Mild hyperthermia upregulates PD-L1 in the tumor microenvironment and enhances antitumor efficacy of PD-L1 blockade in murine squamous cell carcinoma.

Head and neck squamous cell carcinoma (HNSCC) has a low five-year survival rate because of its high rate of recurrence and metastasis. After surgical resection or radiation, the main treatments for HNSCC, patients sometimes experience functional or aesthetic disorders. Therefore, there is a great demand for the development of non-surgical treatment strategies to improve clinical outcomes and patients' quality of life. One such non-surgical treatment is mild hyperthermia (mHT).
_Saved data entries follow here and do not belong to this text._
(** The checks of an unresolved observation. *)
Definition check_observation_live (observation : Observation) (now : Time) : list (option error) :=
  [ (match validateRequiredTimestamp "valid_until" (obs_ValidUntil observation) with
     | Some err => Some err
     | None => err_if (negb (After (obs_ValidUntil observation) now))
                 (Errorf "valid_until must be in the future" [])
     end);
    err_if (Bool.eqb (negb (is_some (obs_Scene observation))) (negb (is_some (obs_BusyTimer observation))))
      (Errorf "unresolved observation must contain exactly one of scene or busy_timer" []) ]
  ++ on_some (obs_Scene observation) (fun scene => [Scene_Validate scene])
  ++ on_some (obs_BusyTimer observation) (fun timer =>
       [ err_if (negb (themePattern (busy_Theme timer)))
           (Errorf "busy_timer theme must be a safe lowercase firmware directory name of at most 64 bytes" []);
         err_if (MaxBusyTimerDuration <? Sub (obs_ValidUntil observation) now)
           (Errorf "busy_timer duration must not exceed 24 hours" []) ])
  ++ on_some (obs_Audio observation) (fun audio =>
       [AudioCue_Validate audio now (obs_ValidUntil observation)]).

Definition Observation_Validate (observation : Observation) (now : Time) : option error :=
  if obs_Disposition observation =s DispositionResolved then
    errors_Join (check_observation_common observation
      ++ [err_if (is_some (obs_Scene observation) || is_some (obs_BusyTimer observation)
                  || is_some (obs_Audio observation))
            (Errorf "resolved observation must not contain a presentation" [])])
  else
    errors_Join (check_observation_common observation ++ check_observation_live observation now).

(** Structural equality of observations, Go's [reflect.DeepEqual]. *)
#[export] Instance AssetRef_eq_dec : EqDecision AssetRef.
Proof. solve_decision. Defined.
#[export] Instance Marquee_eq_dec : EqDecision Marquee.
Proof. solve_decision. Defined.
#[export] Instance TextElement_eq_dec : EqDecision TextElement.
Proof. solve_decision. Defined.
#[export] Instance ImageElement_eq_dec : EqDecision ImageElement.
Proof. solve_decision. Defined.
#[export] Instance AnimationElement_eq_dec : EqDecision AnimationElement.
Proof. solve_decision. Defined.
#[export] Instance RectangleElement_eq_dec : EqDecision RectangleElement.
Proof. solve_decision. Defined.
#[export] Instance CountdownElement_eq_dec : EqDecision CountdownElement.
Proof. solve_decision. Defined.
#[export] Instance Element_eq_dec : EqDecision Element.
Proof. solve_decision. Defined.
#[export] Instance Scene_eq_dec : EqDecision Scene.
Proof. solve_decision. Defined.
#[export] Instance BusyTimerPresentation_eq_dec : EqDecision BusyTimerPresentation.
Proof. solve_decision. Defined.
#[export] Instance AudioCue_eq_dec : EqDecision AudioCue.
Proof. solve_decision. Defined.
#[export] Instance Observation_eq_dec : EqDecision Observation.
Proof. solve_decision. Defined.

(** ** Specification *)

(** A canonical package-relative path: no empty, [.] or [..] component and no root,
    so it cannot name anything outside the package directory. *)
Definition normal_component (c : string) : Prop :=
  c <> EmptyString /\ c <> "."%string /\ c <> ".."%string.

Record CanonicalPath (p : string) : Prop := {
  cp_bounded : len p <= 255;
  cp_components : Forall normal_component (split_byte "/" p);
  cp_class : relativeAssetPathPattern p = true;
}.

Definition ValidAsset (asset : AssetRef) : Prop :=
  (asset_StockName asset = EmptyString /\ CanonicalPath (asset_PackagePath asset))
  \/ (asset_PackagePath asset = EmptyString /\ stockNamePattern (asset_StockName asset) = true).

(** An asset whose stock name, if any, has the suffix of its kind. *)
Definition ValidMedia (suffix : string) (asset : AssetRef) : Prop :=
  ValidAsset asset
  /\ (asset_StockName asset = EmptyString \/ HasSuffix (asset_StockName asset) suffix = true).

(** The tagged union that the five optional fields of [Element] encode. *)
Inductive Payload :=
  | PText (text : TextElement)
  | PImage (image : ImageElement)
  | PAnimation (animation : AnimationElement)
  | PRectangle (rectangle : RectangleElement)
  | PCountdown (countdown : CountdownElement).

Definition payloads (element : Element) : list Payload :=
  option_list (PText <$> elem_Text element)
  ++ option_list (PImage <$> elem_Image element)
  ++ option_list (PAnimation <$> elem_Animation element)
  ++ option_list (PRectangle <$> elem_Rectangle element)
  ++ option_list (PCountdown <$> elem_Countdown element).

Definition ValidPayload (payload : Payload) : Prop :=
  match payload with
  | PText text =>
    len (text_Value text) <= MaxTextBytes /\ ValidString (text_Value text) = true
    /\ (forall marquee, text_Marquee text = Some marquee -> mq_PixelsPerMinute marquee <> 0)
    /\ validFont (text_Font text) = true
    /\ (text_Color text = EmptyString \/ colorPattern (text_Color text) = true)
    /\ validAlign (text_Align text) = true
    /\ 0 <= text_Width text /\ u64 (text_Width text) <= MaxUint32
  | PImage image => ValidMedia ".image" (image_Asset image)
  | PAnimation animation => ValidMedia ".anim" (animation_Asset animation)
  | PRectangle rectangle =>
    0 < rect_Width rectangle <= MaxInt32 /\ 0 < rect_Height rectangle <= MaxInt32
    /\ colorPattern (rect_Color rectangle) = true
  | PCountdown countdown =>
    0 < countdown_EndsAtUnixSeconds countdown
    /\ countdown_ShowHours countdown ∈ [CountdownShowHoursWhenNonZero; CountdownShowHoursAlways]
    /\ colorPattern (countdown_Color countdown) = true
    /\ validAlign (countdown_Align countdown) = true
  end.

(** The canvas of a display, in pixels. *)
Definition on_canvas (display : string) (x y : Z) : Prop :=
  (display = DisplayFront /\ 0 <= x < 72 /\ 0 <= y < 16)
  \/ (display = DisplayBack /\ 0 <= x < 160 /\ 0 <= y < 80).

Record ValidElement (element : Element) : Prop := {
  ve_id : ValidIdentifier (elem_ID element);
  ve_canvas : on_canvas (elem_Display element) (elem_X element) (elem_Y element);
  ve_payload : exists payload, payloads element = [payload] /\ ValidPayload payload;
}.

Record ValidScene (scene : Scene) : Prop := {
  vs_count : 1 <= Z.of_nat (length (scene_Elements scene)) <= MaxSceneElements;
  vs_elements : Forall ValidElement (scene_Elements scene);
  vs_ids : NoDup (map elem_ID (scene_Elements scene));
}.

Definition required_UTC (t : Time) : Prop := IsZero t = false /\ Zone t = 0.

Record ValidAudio (audio : AudioCue) (now validUntil : Time) : Prop := {
  va_id : ValidIdentifier (audio_ID audio);
  va_stock : asset_PackagePath (audio_Asset audio) = EmptyString
             /\ stockNamePattern (asset_StockName (audio_Asset audio)) = true
             /\ HasSuffix (asset_StockName (audio_Asset audio)) ".snd" = true;
  va_expiry : required_UTC (audio_ExpiresAt audio);
  va_future : IsZero now = true \/ After (audio_ExpiresAt audio) now = true;
  va_bounded : IsZero validUntil = true \/ After (audio_ExpiresAt audio) validUntil = false;
}.

Record ValidCommon (observation : Observation) : Prop := {
  vc_instance : ValidIdentifier (ref_ID (obs_Instance observation))
                /\ ref_Generation (obs_Instance observation) <> 0;
  vc_channel : ValidIdentifier (obs_Channel observation);
  vc_key : ValidIdentifier (obs_Key observation);
  vc_revision : obs_Revision observation <> 0;
  vc_disposition : obs_Disposition observation
    ∈ [DispositionSnapshot; DispositionNotable; DispositionActionable; DispositionResolved];
  vc_impact : obs_Impact observation ∈ [ImpactLow; ImpactNormal; ImpactNotable; ImpactCritical];
  vc_reason : reasonCodePattern (obs_ReasonCode observation) = true;
  vc_observed : required_UTC (obs_ObservedAt observation);
  vc_updated : required_UTC (obs_UpdatedAt observation);
}.

(** The presentation of an observation that is not resolved. *)
Record ValidLive (observation : Observation) (now : Time) : Prop := {
  vl_until : required_UTC (obs_ValidUntil observation);
  vl_future : After (obs_ValidUntil observation) now = true;
  vl_shown : (exists scene, obs_Scene observation = Some scene /\ obs_BusyTimer observation = None
               /\ ValidScene scene)
             \/ (exists timer, obs_Scene observation = None /\ obs_BusyTimer observation = Some timer
                 /\ themePattern (busy_Theme timer) = true
                 /\ Sub (obs_ValidUntil observation) now <= MaxBusyTimerDuration);
  vl_audio : forall audio, obs_Audio observation = Some audio ->
             ValidAudio audio now (obs_ValidUntil observation);
}.

Definition ValidObservation (observation : Observation) (now : Time) : Prop :=
  ValidCommon observation
  /\ (if decide (obs_Disposition observation = DispositionResolved)
      then obs_Scene observation = None /\ obs_BusyTimer observation = None
           /\ obs_Audio observation = None
      else ValidLive observation now).

(** ** Lemmas *)

Lemma validateIdentifier_eq name value :
  match validateIdentifier name value, Validate name value with
  | Some _, Some _ | None, None => True
  | _, _ => False
  end.
Proof. unfold validateIdentifier, Validate, MaxBytes. repeat case_if; exact I. Qed.

Lemma validateIdentifier_None name value :
  validateIdentifier name value = None <-> ValidIdentifier value.
Proof.
  rewrite <- (Validate_None name). pose proof (validateIdentifier_eq name value).
  destruct (validateIdentifier name value), (Validate name value); done.
Qed.

Lemma required_timestamp_None name t : validateRequiredTimestamp name t = None <-> required_UTC t.
Proof.
  unfold validateRequiredTimestamp, validateOptionalTimestamp, required_UTC.
  destruct (IsZero t), (Zone t =? 0) eqn:E; simpl; split; try done; lia.
Qed.

Lemma InstanceRef_Validate_None ref :
  InstanceRef_Validate ref = None <-> ValidIdentifier (ref_ID ref) /\ ref_Generation ref <> 0.
Proof.
  unfold InstanceRef_Validate. rewrite <- (validateIdentifier_None "instance id").
  destruct (validateIdentifier _ _); [by split; [|intros [? _]]|].
  destruct (Z.eqb_spec (ref_Generation ref) 0); [split; [done|naive_solver]|split; done].
Qed.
Many studies have investigated combination treatments with mHT and immune checkpoint inhibitors in preclinical settings. However, there have been no detailed reports on the effects of mHT on immune checkpoint molecules. Here, we investigated the effects of mHT on the tumor microenvironment (TME), particularly on programmed cell death receptor-1 (PD-1)/programmed cell death ligand-1 (PD-L1), in SCCVII cells and a squamous cell carcinoma mouse model. First, we found that PD-L1 mRNA levels and surface PD-L1 expression significantly increased after mHT. Second, a single tumor model was used to determine the effect of HT on the TME. mHT enhanced the accumulation of CD4⁺ and CD8⁺ T cells, elevated PD-L1 expression in the TME, and decreased the PD-1 positive rate of CD4⁺ T cells. Finally, using a bilateral tumor model, we found that anti-PD-L1 monotherapy and combination therapy resulted in longer survival than the isotype control or mHT monotherapy. Moreover, the combination therapy resulted in a significantly higher survival rate than anti-PD-L1 monotherapy. In conclusion, our findings elucidate changes in PD-L1 expression in the TME and strengthen the rationale for mHT and PD-L1 blockade combination therapy.